All ages, but minors younger than 16 years old must be with an adult parent or guardian.
Dogs must be kept on leashes
There is a National Park Service entrance fee charged for Fort Moultrie.
Follow the sidewalk from the Fort Moultrie Visitor Center to the dock. You will walk passed the parking lot. Before going onto the dock, turn to your right and walk on the grass beyond the picnic tables. Here you will find a bench that is facing the marsh and Intracoastal waterway.
Year Round
Time of Day
Accessibility Information
The sidewalk from the Visitor Center to the dock is accessible. It is a flat surface. Just before the dock, you will need to walk on a grass and sandy dirt field to reach the bench.Be careful of several tree roots on the surface. This area is relatively flat as well.

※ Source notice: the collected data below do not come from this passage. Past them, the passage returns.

Lemma threeNodes_no_zero_distance : no_zero_distance threeNodes.
Proof.
  intros [|[|[|i]]] [|[|[|j]]] a b Hij Ha Hb _ _; simpl in Ha, Hb;
    try discriminate; try (contradiction Hij; reflexivity);
    inversion Ha; inversion Hb; subst;
    match goal with
    | |- distSq (position ?a) (position ?b) <> _ =>
        change (position a) with (at_point (mkPoint 0 0 0)) ||
        change (position a) with (at_point (mkPoint 1 0 0)) ||
        change (position a) with (at_point (mkPoint 10 10 10));
        change (position b) with (at_point (mkPoint 0 0 0)) ||
        change (position b) with (at_point (mkPoint 1 0 0)) ||
        change (position b) with (at_point (mkPoint 10 10 10))
    end;
    (apply distSq_nonzero; [exact_squares | unfold distSqR; simpl; lra]).
Qed.

(* The three nodes of the worked example: the first two interact, at
   distance 1. *)
Lemma nonzero_distance_stays_finite_witness :
  all_finite threeNodes /\ no_zero_distance threeNodes /\
  (exists d, jsqrt (distSq (position nodeA) (position nodeB)) = Fin d /\ 0 < d) /\
  exists s', animate 1 (sceneOf threeNodes None samplePage) = Ok s' /\
             all_finite (nodes s').
Proof.
  split; [exact threeNodes_all_finite|].
  split; [exact threeNodes_no_zero_distance|].
  destruct (nonzero_distance_stays_finite 1 (sceneOf threeNodes None samplePage)
              threeNodes_all_finite threeNodes_no_zero_distance) as [Hdiv Hrun].
  split; [|exact Hrun].
  apply (Hdiv 0%nat 1%nat nodeA nodeB); try reflexivity; try discriminate.
  apply (interacts_near nodeA nodeB exampleA exampleB); try reflexivity.
  unfold distSqR; simpl; lra.
Defined.

Lemma jsquare_underflow (r : R) :
  r * r <= leastDouble / 2 -> jsquare (Fin r) = Fin 0.
Proof.
  intros H. unfold jsquare.
  destruct (Rle_dec (r * r) (leastDouble / 2)); [reflexivity|contradiction].
Qed.

(* The square of 1e-200 is 1e-400, below half the least double. *)
Lemma near_square_underflows :
  (0 + - (1e-200)) * (0 + - (1e-200)) <= leastDouble / 2.
Proof.
  set (A := IZR (Z.pow_pos 10 200)).
  assert (HA : 2 * 2 ^ 1074 <= A * A).
  { unfold A. rewrite pow_IZR, <- !mult_IZR. apply IZR_le.
    vm_compute. discriminate. }
  assert (Hp : 0 < 2 ^ 1074) by (apply pow_lt; lra).
  assert (HA0 : 0 < A) by (unfold A; apply IZR_lt; vm_compute; reflexivity).
  replace ((0 + - (1 / A)) * (0 + - (1 / A))) with (/ (A * A))
    by (field; lra).
  unfold leastDouble.
  replace (/ 2 ^ 1074 / 2) with (/ (2 * 2 ^ 1074)) by (field; lra).
  apply Rinv_le_contravar; [lra | exact HA].
Qed.

Lemma nearNodes_distSq : distSq (vec 0 0 0) (vec 1e-200 0 0) = Fin 0.
Proof.
  unfold distSq, vec, jsub. cbn [x y z jneg jadd].
  rewrite (jsquare_underflow _ near_square_underflows).
  rewrite (jsquare_underflow (0 + - 0))
    by (pose proof leastDouble_pos; lra).
  simpl. apply (f_equal Fin). lra.
Qed.

(** C10, at the input where the code departs from it: two drifting nodes
    at (0, 0, 0) and (1e-200, 0, 0) have real coordinates and distinct
    positions, so the precondition holds.  The square of their
    difference on x underflows to 0, the squared distance of line 344
    is 0, the pair is processed with the divisor dist = 0 and the
    quotients of lines 352-358 are -Infinity on x and 0 / 0 = NaN on y
    and z: after the repulsion the velocities are (-Infinity, NaN, NaN)
    and (+Infinity, NaN, NaN), and after the frame no velocity
    coordinate of either node is a real number. *)
Lemma near_nodes_divide_by_zero :
  exists a b a' b' s',
    nearNodes = [a; b] /\
    all_finite nearNodes /\ no_overlap nearNodes /\
    interacts a b = true /\
    jsqrt (distSq (position a) (position b)) = Fin 0 /\
    repulsion nearNodes = Ok [a'; b'] /\
    velocity a' = mkVector3 NInf NaN NaN /\
    velocity b' = mkVector3 PInf NaN NaN /\
    animate 0 (sceneOf nearNodes None samplePage) = Ok s' /\
    velocity <$> nodes s' = [mkVector3 PInf NaN NaN; mkVector3 NInf NaN NaN].
Proof.
  set (a := plainNode 4 (vec 0 0 0) (vec 0 0 0) false "intro").
  set (b := plainNode 8 (vec 1e-200 0 0) (vec 0 0 0) false "usage").
  assert (Hint : interacts a b = true).
  { unfold interacts. cbn [a b position isFrozen plainNode].
    rewrite nearNodes_distSq. simpl.
    destruct (Rlt_dec 0 (9.0 * 9.0)); [reflexivity|lra]. }
  assert (Himp : impulse (position a) (position b) = mkVector3 NInf NaN NaN).
  { cbn [a b position plainNode]. unfold impulse.
    rewrite nearNodes_distSq, jsqrt_Fin, sqrt_0 by lra.
    unfold vec, jsub. cbn [x y z jneg jadd]. rewrite !jdiv_zero.
    assert (Hx : 0 + - (1e-200) < 0) by lra.
    repeat match goal with
           | |- context [Rlt_dec ?u ?v] =>
               destruct (Rlt_dec u v); try (exfalso; lra)
           end.
    unfold forceOf, minDistance. simpl. unfold inf_times.
    repeat match goal with
           | |- context [Rlt_dec ?u ?v] =>
               destruct (Rlt_dec u v); try (exfalso; lra)
           end.
    reflexivity. }
  assert (Hrep : repulsion nearNodes
                 = Ok [pushVelocity (mkVector3 NInf NaN NaN) a;
                       pullVelocity (mkVector3 NInf NaN NaN) b]).
  { unfold nearNodes. fold a b. rewrite repulsion_pair.
    rewrite (repelPair_eq [a; b] 0 1 a b eq_refl eq_refl), Hint, Himp.
    reflexivity. }
  exists a, b. eexists _, _, _.
  split; [reflexivity|].
  split.
  { intros [|[|k]] n Hk; simpl in Hk; try discriminate;
      inversion Hk; repeat split. }
  split.
  { intros [|[|i]] [|[|j]] u v Hij Hu Hv _ _; simpl in Hu, Hv;
      try discriminate; try (contradiction Hij; reflexivity);
      inversion Hu; inversion Hv; subst; simpl;
      intros H; injection H as H; lra. }
  split; [exact Hint|].
  split.
  { cbn [a b position plainNode].
    rewrite nearNodes_distSq, jsqrt_Fin, sqrt_0 by lra. reflexivity. }
  split; [exact Hrep|].
  split; [reflexivity|]. split; [reflexivity|].
  unfold animate, sceneOf. cbn [nodes]. rewrite Hrep.
  cbn [bind]. split; [reflexivity|].
  cbn [nodes]. unfold forEachNode, animateNode, pushVelocity, pullVelocity.
  cbn [a b plainNode isFrozen negb set_velocity velocity position vadd vsub
       x y z vec jadd jsub jneg fst snd fmap list_fmap id].
  unfold clampAbove, clampBelow, jgt, limitX, limitY, sway. simpl.
  repeat match goal with
         | |- context [Rlt_dec ?u ?v] =>
             destruct (Rlt_dec u v); try (exfalso; lra); simpl
         end.
  unfold inf_times.
  repeat match goal with
         | |- context [Rlt_dec ?u ?v] =>
             destruct (Rlt_dec u v); try (exfalso; lra); simpl
         end.
  reflexivity.
Qed.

The bench is comprised of black steel slats perpendicular to the ground with two curvy metal slates running across the other slats. There is a small bronze plaque that is attached to the center back of the bench that reads:“A Bench By The Road Placed by the Toni Morrison Society, Sullivan’s Island, South Carolina, July 26, 2008.” A second larger bronze plaque is centered in oyster shell cement composite on the ground in front of the bench and reads, “A Bench By The Road. There is no place your or I can go, to think about or not think about, to summon the presences of, or recollect the absences of slaves; nothing that reminds us of the ones who made the journey and of those who did not make it. There is no suitable memorial or plaque or wreath or wall or park or skyscraper lobby. There’s no 300-foot tower. There’s no small bench by the road.Toni Morrison 1989. The bench by the Road Project was launched by the Toni Morrison Society in honor of Nobel Laureate Toni Morrison. This first bench is placed in memory of the enslaved Africans who perished during the Middle Passage and those who arrived on Sullivan’s Island, a major point of entry for Africans who entered the U.S. during the Transatlantic Slave Trade. Nearly half of all African Americans have ancestors who passed through Sullivan’s Island.July 26, 2008Toni Morrison Society, Inc.”